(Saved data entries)

*** Begin section ***

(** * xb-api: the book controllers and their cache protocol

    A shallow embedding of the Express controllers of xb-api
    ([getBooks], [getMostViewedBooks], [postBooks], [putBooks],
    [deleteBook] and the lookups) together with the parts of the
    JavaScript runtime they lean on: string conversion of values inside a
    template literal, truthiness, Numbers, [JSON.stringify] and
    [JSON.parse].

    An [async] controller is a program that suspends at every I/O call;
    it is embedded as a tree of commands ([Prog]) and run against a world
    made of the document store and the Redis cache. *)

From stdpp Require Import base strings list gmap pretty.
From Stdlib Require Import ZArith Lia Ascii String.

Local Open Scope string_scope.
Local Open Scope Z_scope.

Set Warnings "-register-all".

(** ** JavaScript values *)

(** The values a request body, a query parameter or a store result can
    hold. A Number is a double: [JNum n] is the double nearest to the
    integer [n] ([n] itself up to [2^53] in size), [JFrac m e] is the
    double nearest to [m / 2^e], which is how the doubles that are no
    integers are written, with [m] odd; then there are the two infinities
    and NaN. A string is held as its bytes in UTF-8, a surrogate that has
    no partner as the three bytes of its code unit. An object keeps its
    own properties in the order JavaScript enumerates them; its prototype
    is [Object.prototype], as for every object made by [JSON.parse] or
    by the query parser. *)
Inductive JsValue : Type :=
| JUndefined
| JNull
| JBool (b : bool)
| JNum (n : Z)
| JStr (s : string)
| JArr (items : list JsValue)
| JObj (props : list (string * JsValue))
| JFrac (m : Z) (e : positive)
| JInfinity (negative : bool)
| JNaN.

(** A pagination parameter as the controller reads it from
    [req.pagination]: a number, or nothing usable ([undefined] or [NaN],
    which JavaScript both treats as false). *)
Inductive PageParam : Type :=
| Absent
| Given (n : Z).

*** End section ***

What this task involves ▸
Print only these lines, please. They run from the start of the entries above to the line containing "An [async] controller", both ends included, and must match exactly.

Your solution ▸
(** * xb-api: the book controllers and their cache protocol

    A shallow embedding of the Express controllers of xb-api
    ([getBooks], [getMostViewedBooks], [postBooks], [putBooks],
    [deleteBook] and the lookups) together with the parts of the
    JavaScript runtime they lean on: string conversion of values inside a
    template literal, truthiness, Numbers, [JSON.stringify] and
    [JSON.parse].

    An [async] controller is a program that suspends at every I/O call;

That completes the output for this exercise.